Abstract

Abstract INTRODUCTION Stereotactic radiation therapy (SBRT) is often preferred to external beam (EB) radiation because it provides a higher radiation dose and reduces need for retreatment to the same site. Although SBRT is regarded as a viable option, there is no research comparing fracture rates and disease progression to EB radiation. METHODS Records from patients treated at our hospital for metastatic spine disease were retrospectively reviewed. Mortality, local disease progression (resulting in additional intervention or radiographic progression), and vertebral body fractures were compared between SBRT and EB radiation. A total of 96 and 213 patients were identified for SBRT and EB groups respectively. Multivariate regression identified the need to control for tumor histology, follow-up time (in months), and age at therapy. The patient-matched EB comparison group was made by matching SBRT cases on propensity scores for confounders. Matching resulted in 70 SBRT-EB cases. RESULTS Following the matching process, balance of the covariates (age at therapy, follow-up time, and primary tumor histology) was confirmed between groups (P = .136, P = .596 respectively and matched tumor histology). The SBRT group did not significantly differ in mortality rates and local disease progression compared to the EB group (P = .731, P = .847 respectively).
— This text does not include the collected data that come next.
(** [Lambda(...)] on the list of its arguments. *)
Definition Lambda (args : list JsValue) : result JsValue :=
  do _u <- arity.between 1 2 (length args);
  match args with
  | [value] =>
      match value with
      | JFunction vars returns => _lambdaFunc vars returns
      | _ =>
          if instanceof_Expr value then Ok value
          else Throw (errors.InvalidValue
                        "Lambda function takes either a Function or an Expr.")
      end
  | [var_name; expr] => _lambdaExpr var_name expr
  | _ => Ok JUndefined
  end.

(** [Map(collection, lambda_expr)], called with two arguments. *)
Definition Map (collection lambda_expr : JsValue) : result JsValue :=
  do _u <- arity.exact 2 2;
  do m <- wrap lambda_expr;
  do c <- wrap collection;
  Ok (JExpr (JObject [("map", m); ("collection", c)])).

(** [Filter(collection, lambda_expr)], called with two arguments. *)
Definition Filter (collection lambda_expr : JsValue) : result JsValue :=
  do _u <- arity.exact 2 2;
  do f <- wrap lambda_expr;
  do c <- wrap collection;
  Ok (JExpr (JObject [("filter", f); ("collection", c)])).

(** [Paginate(set, opts)], called with two arguments. *)
Definition Paginate (set opts : JsValue) : result JsValue :=
  do _u <- arity.between 1 2 2;
  let opts := if truthy opts then opts else JObject [] in
  do p <- wrap set;
  do o <- wrapValues opts;
  match o with
  | JObject wrapped => Ok (JExpr (JObject (object.assign [("paginate", p)] wrapped)))
  | _ => Ok (JExpr (JObject [("paginate", p)]))
  end.

(** [varargs(values)] on an array of arguments. *)
Definition varargs (values : list JsValue) : JsValue :=
  match values with
  | [v] => v
  | _ => JArray values
  end.

(** The constructors of the shape
    [arity.min(1, arguments); return new Expr({ tag: wrap(varargs(arguments)) })]:
    [Union], [Intersection], [Difference], [Add], [Multiply],
    [Subtract], [Divide], [Modulo], [LT], [LTE], [GT], [GTE], [And],
    [Or]. *)
Definition variadic (tag : string) (args : list JsValue) : result JsValue :=
  do _u <- arity.min 1 (length args);
  do w <- wrap (varargs args);
  Ok (JExpr (JObject [(tag, w)])).

(** [Do(...args)]. *)
Definition Do (args : list JsValue) : result JsValue :=
  do _u <- arity.min 1 (length args);
  do w <- wrap (JArray args);
  Ok (JExpr (JObject [("do", w)])).

End query.

(** ** Printing expressions ([Expr.ts]) *)

Module Expr.

(** [toJSON()] of a plain [Expr]: [return this.raw]. *)
Definition toJSON (e : JsValue) : JsValue :=
  match e with
  | JExpr r => r
  | _ => JUndefined
  end.

Definition varArgsFunctions : list string :=
  ["Do"; "Call"; "Union"; "Intersection"; "Difference"; "Equals"; "Add";
   "Multiply"; "Subtract"; "Divide"; "Modulo"; "LT"; "LTE"; "GT"; "GTE";
   "And"; "Or"].

Definition specialCases : list (string * string) :=
  [("is_nonempty", "is_non_empty"); ("lt", "LT"); ("lte", "LTE");
   ("gt", "GT"); ("gte", "GTE")].

(** The names every object literal inherits: [fn in specialCases] holds
    for them too, and [specialCases[fn]] is then no string. *)
Definition inherited : list string :=
  ["constructor"; "__defineGetter__"; "__defineSetter__"; "hasOwnProperty";
   "__lookupGetter__"; "__lookupSetter__"; "isPrototypeOf";
   "propertyIsEnumerable"; "toString"; "valueOf"; "__proto__";
   "toLocaleString"].

(** [varArgsFunctions.includes(caller)]; [None] is a call without
    [caller]. *)
Definition includes (l : list string) (caller : option string) : bool :=
  match caller with
  | Some c => existsb (String.eqb c) l
  | None => false
  end.

Fixpoint lookup (table : list (string * string)) (k : string)
  : option string :=
  match table with
  | [] => None
  | (k', v) :: t => if String.eqb k k' then Some v else lookup t k
  end.

(** [fn.split('_').map(capitalize).join('')]. *)
Definition pascal (fn : string) : string :=
  str.join "" (map str.capitalize (str.split_underscore fn)).

(** The function name printed for the first key [fn] of a mapping. *)
Definition function_name (fn : string) : result string :=
  match lookup specialCases fn with
  | Some special => Ok (pascal special)
  | None =>
      if existsb (String.eqb fn) inherited
      then Throw (errors.TypeError "fn.split is not a function")
      else Ok (pascal fn)
  end.

(** [l.map(f)] for an [f] that may throw or need more fuel. *)
Fixpoint each {A} (f : A -> option (result string)) (l : list A)
  : option (result (list string)) :=
  match l with
  | [] => Some (Ok [])
  | x :: t =>
      match f x with
      | None => None
      | Some (Throw e) => Some (Throw e)
      | Some (Ok s) =>
          match each f t with
          | None => None
          | Some (Throw e) => Some (Throw e)
          | Some (Ok ss) => Some (Ok (s :: ss))
          end
      end
  end.

(** The last part of [Expr.toString], on a value that is neither a
    primitive nor an array: [keys[0]] names the function, unless it is
    the key object of escaped data.  [self] stands for the recursive
    calls of [Expr.toString]. *)
Definition toString_mapping
           (self : JsValue -> option string -> option (result string))
           (expr : JsValue) : option (result string) :=
  match own_props expr with
  | Throw e => Some (Throw e)
  | Ok [] =>
      Some (Throw (errors.TypeError
                     "Cannot read property 'split' of undefined"))
  | Ok (((fn, _) :: _) as props) =>
      if String.eqb fn "object" then
        match own_props (object.get props "object") with
        | Throw e => Some (Throw e)
        | Ok fields =>
            match each (fun kv =>
                          match self (snd kv) None with
                          | Some (Ok s) => Some (Ok (fst kv +:+ ": " +:+ s))
                          | other => other
                          end) fields with
            | None => None
            | Some (Throw e) => Some (Throw e)
            | Some (Ok strs) =>
                Some (Ok ("{" +:+ str.join ", " strs +:+ "}"))
            end
        end
      else
        match function_name fn with
        | Throw e => Some (Throw e)
        | Ok fn =>
            match each (fun kv => self (snd kv) (Some fn)) props with
            | None => None
            | Some (Throw e) => Some (Throw e)
            | Some (Ok strs) =>
                Some (Ok (fn +:+ "(" +:+ str.join ", " strs +:+ ")"))
            end
        end
  end.

(** The body of [Expr.toString(expr, caller)]. *)
Definition toString_body
           (self : JsValue -> option string -> option (result string))
           (expr : JsValue) (caller : option string)
  : option (result string) :=
  let expr := if instanceof_Expr expr then raw expr else expr in
  match expr with
  | JStr s => Some (Ok (str.quote s))
  | JSymbol description => Some (Ok ("Symbol(" +:+ description +:+ ")"))
  | JNum n => Some (Ok (Z_to_string n))
  | JBool b => Some (Ok (if b then "true" else "false"))
  | JUndefined => Some (Ok "undefined")
  | JNull => Some (Ok "null")
  | JArray items =>
      match each (fun item => self item None) items with
      | None => None
      | Some (Throw e) => Some (Throw e)
      | Some (Ok strs) =>
          let array := str.join ", " strs in
          Some (Ok (if includes varArgsFunctions caller then array
                    else "[" +:+ array +:+ "]"))
      end
  | _ => toString_mapping self expr
  end.

(** [Expr.toString], with the depth of its recursion bounded by
    [fuel]; [None] when the bound is reached. *)
Fixpoint toString_fuel (fuel : nat)
  : JsValue -> option string -> option (result string) :=
  match fuel with
  | 0 => fun _ _ => None
  | S fuel => toString_body (toString_fuel fuel)
  end.

(** A bound on the depth of the recursion of [toString] on a value. *)
Fixpoint ref_height (r : values.Ref) : nat :=
  2 + Nat.max 1 (Nat.max
                   (match values.class r with
                    | Some c => ref_height c
                    | None => 0
                    end)
                   (match values.database r with
                    | Some d => ref_height d
                    | None => 0
                    end)).

Fixpoint height (x : JsValue) : nat :=
  match x with
  | JUndefined | JNull | JBool _ | JNum _ | JStr _ | JSymbol _
  | JFunction _ _ | JArrayBuffer _ => 1
  | JUint8Array _ => 2
  | JArray items =>
      S ((fix go (l : list JsValue) : nat :=
            match l with
            | [] => 0
            | v :: t => Nat.max (height v) (go t)
            end) items)
  | JObject props =>
      S ((fix go (l : Props) : nat :=
            match l with
            | [] => 0
            | kv :: t => Nat.max (height (snd kv)) (go t)
            end) props)
  | JExpr r => S (height r)
  | JRef r => ref_height r
  | JSetRef v | JQuery v => S (height v)
  | JTime _ | JDate _ => 2
  | JBytes _ => 3
  end.

(** [Expr.toString(expr, caller)]: the recursion is run to the depth of
    the value, which [toString_fuel_enough] below shows to suffice, so
    that the last case does not arise. *)
Definition toString (expr : JsValue) (caller : option string)
  : result string :=
  match toString_fuel (height expr) expr caller with
  | Some r => r
  | None => Throw (errors.TypeError "")
  end.

End Expr.

(** ** The page helper ([PageHelper.ts])

    Helpers and the arrays of their [_faunaFunctions] are objects in a
    store, named by their addresses, so that two helpers can hold the same
    array.  The client is a log of the queries it was handed and a script
    of the replies the server will give, in order. *)

Module PageHelper.

(** The closures [map] and [filter] push: [function(q) { return
    query.Map(q, lambda); }] and the same with [query.Filter]. *)
Inductive FaunaFunction : Type :=
| MapFn (lambda : JsValue)
| FilterFn (lambda : JsValue).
However, the SBRT group did have a higher rate of vertebral body fracture: 14.2% compared to 4.2% in the EB group (P < .01). Multivariate analysis was used to account for potentially confounding effects of dose using biologically equivalent doses calculated with a/ß of 10 (ie, BED10) for acute toxicity and 3 (ie, BED3) for late toxicity, but did not affect results. CONCLUSION The data suggest that receiving SBRT for the treatment of metastatic spine disease may increase risk for vertebral body fracture compared to EB treatment. There were no differences in local disease progression or mortality.